My heart sinks. The place is enormous, and noisy with music. When did shops start taking background music out of the background and thrust it into the foreground? The old stuff was banal, but at least you could ignore it. Now they supply music as part of the character of the store, so it’s unignorable, it’s loud, conversations must be shouted, and shouted conversations drown out the music, so the volume is cranked up, making the conversations become louder, and on and on, until you feel like going to a heavy metal concert for some peace and quiet. A piece of rap music starts up. I don’t listen to the lyrics, but my ear catches an obscenity, then a stream of invective. “Did he say what I thought he said?” I ask, but nobody can hear me, I can’t hear myself. Fortunately, the area we descend upon is quieter, so the ear damage will probably be moderate.
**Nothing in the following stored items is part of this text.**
(* ================================================================== *)
(** ** scripts/essentia_flag_scanner.js *)
(* ================================================================== *)

Module Scanner.
Import Mongo.

(** [Array.isArray(doc.essentiaAudioProfile &&
    doc.essentiaAudioProfile.trackMatrix) && ....length > 0] *)
Definition hasMatrix (d : Doc) : bool :=
  match trackMatrixOf d with
  | Some (_ :: _) => true
  | _ => false
  end.

(** the query [{ essentiaProfileBuilt: true }] *)
Definition isBuilt (d : Doc) : bool :=
  bool_decide (d !! "essentiaProfileBuilt" = Some (VBool true)).

(** the cursor of [col.find({ essentiaProfileBuilt: true })] *)
Definition cursor (col : Collection) : list (string * Doc) :=
  filter (λ p, isBuilt p.2 = true) (map_to_list col).

(** the loop [while (await cursor.hasNext() && checked < limit)]: the [_id]s
    pushed to [toClear].  [limit] is [parseInt] of the argument; a limit
    that is not positive checks nothing. *)
Definition toClear (limit : Z) (col : Collection) : list string :=
  map fst (filter (λ p, hasMatrix p.2 = false) (take (Z.to_nat limit) (cursor col))).

(** [{ $unset: { essentiaProfileBuilt: '', essentiaProfileDate: '' } }] *)
Definition clearOp : Update :=
  mkUpdate [] ["essentiaProfileBuilt"; "essentiaProfileDate"].

(** the whole run: the collection after it *)
Definition run (clear dryRun : bool) (limit : Z) (col : Collection) : Collection :=
  let ids := toClear limit col in
  if clear && (0 <? Z.of_nat (length ids)) then
    if dryRun then col else updateManyIn ids clearOp col
  else col.

End Scanner.

(* ================================================================== *)
(** ** Code that can throw: state and exceptions *)
(* ================================================================== *)

(** What a call comes back with.  A provider or store call that fails (a
    network error, a rejected promise) is [Throws]. *)
Inductive outcome (A : Type) : Type :=
| Returns (a : A)
| Throws (e : string).
Arguments Returns {A} a.
Arguments Throws {A} e.

(** A computation over a mutable state [S].  The state after a throw is the
    state at the throw: assignments made before it stay. *)
Definition M (S A : Type) : Type := S → outcome A * S.

Definition ret {S A : Type} (a : A) : M S A := λ s, (Returns a, s).

Definition bind {S A B : Type} (m : M S A) (f : A → M S B) : M S B :=
  λ s, match m s with
       | (Returns a, s') => f a s'
       | (Throws e, s') => (Throws e, s')
       end.

Definition throw {S A : Type} (e : string) : M S A := λ s, (Throws e, s).

(** [try { m } catch (e) { h(e) }] *)
Definition try_catch {S A : Type} (m : M S A) (h : string → M S A) : M S A :=
  λ s, match m s with
       | (Returns a, s') => (Returns a, s')
       | (Throws e, s') => h e s'
       end.

(** [try { m } catch (e) {}] *)
Definition try_ {S : Type} (m : M S unit) : M S unit :=
  try_catch m (λ _, ret tt).

Definition get {S : Type} : M S S := λ s, (Returns s, s).
Definition modify {S : Type} (f : S → S) : M S unit := λ s, (Returns tt, f s).

(** lift a call's outcome into the computation *)
Definition call {S A : Type} (o : outcome A) : M S A := λ s, (o, s).

(** [if (c) { m }] *)
Definition when_ {S : Type} (c : bool) (m : M S unit) : M S unit :=
  if c then m else ret tt.

Notation "x <- m ;; k" := (bind m (λ x, k))
  (at level 100, m at next level, right associativity, only parsing).
Notation "m ;;; k" := (bind m (λ _, k))
  (at level 100, right associativity, only parsing).

(** [for (const x of l) { body(x) }] *)
Fixpoint forEach {S A : Type} (l : list A) (body : A → M S unit) : M S unit :=
  match l with
  | [] => ret tt
  | x :: r => body x ;;; forEach r body
  end.

(* ================================================================== *)
(** ** The migration of the legacy top-level essentiaTrackMatrix *)
(* ================================================================== *)

Module Migration.
Import Mongo.

(** the filter [{ essentiaTrackMatrix: { $exists: true } }] *)
Definition hasLegacy (d : Doc) : bool :=
  match d !! "essentiaTrackMatrix" with Some _ => true | None => false end.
Before my girlfriend has the chance to grab a pair of shoes, an assistant is with us. This is going to be a problem. My girlfriend is a solo shopper. She goes about her selection process with extreme precision, and she doesn’t need anyone to help her, not until it’s practical matters such missing price tags or boxes too high to reach. She’s a lone hit-woman, practiced in her art and dismissive of the support of others.

The assistant is a young girl. Attractive. Short skirt. Nice figure, a bit slimmer than girlfriend (worrying), bigger breasts (danger sign), and firmer butt (Red Alert!) – if the girl is any less sweet or more sexy than a ninety year old nun there’s going to be bad chemistry between them.
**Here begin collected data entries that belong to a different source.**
(** * snputils: the PGEN writer ([snputils/snp/io/write/pgen.py])

    A shallow embedding of [PGENWriter] and of the parts of the Python
    libraries it drives (pathlib, numpy, polars, zstandard, pgenlib), with
    the properties of the writer stated over the calls it issues.

    Python [str] values are modelled as Rocq strings holding their UTF-8
    bytes.  Every string operation the writer performs (concatenation,
    search for ['.'], split on ['/'], comparison with ASCII literals) acts
    the same on code points and on UTF-8 bytes, because no ASCII byte occurs
    inside a multi-byte UTF-8 sequence.

    The arrays of the genotype object are typed as numpy types them: the
    call data is an integer array of a fixed width, each metadata column
    holds values of one kind, and the ALT alleles are an array of strings.
    An array handed to the binary writer is recorded with its shape. *)

From Stdlib Require Import ZArith Lia Ascii String DecimalString.
From stdpp Require Import base list strings.

Local Open Scope string_scope.
Local Open Scope list_scope.

(** ** Python string primitives *)

Module PyStr.

(** [s[n:]] *)
Fixpoint drop (n : nat) (s : string) : string :=
  match n, s with
  | O, _ => s
  | S _, EmptyString => EmptyString
  | S n', String _ s' => drop n' s'
  end.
“Can I help you?” the girl says, then curiously in a louder voice adds “Or not?” She’s staring at us in that manner that flight attendants have perfected over the years, the gaze that says “I’ll do everything correctly on the surface, but behind this vacant look is a person you cannot fathom”. This girl’s visage says even more. Her scowl and her pout project arrogance and complete disinterest in her customers. The music collaborates with the scene, providing a thumping base that resembles thunder rumbling in the distance.

“No thank you,” says my girlfriend. She doesn’t look at the girl, and certainly doesn’t add the perfunctory “we’re just looking”, which she considers to be a sign of weakness in the never-ending shopper-shopkeeper battle for psychological supremacy.

“What are you looking for?” the girl persists. Her tone of voice is a pretty good match for the flat drone that I used earlier to show how bored I was, and her body language – she’s leaning against a rack inspecting her nails – is consummate in its expression of contrived unconcern. At this point I should take her aside and give her some advice, some on-the-job training as it were, but I decide to stand back, knowing that the more pissed my girlfriend becomes with the assistant, the less anger she’ll harbor towards me.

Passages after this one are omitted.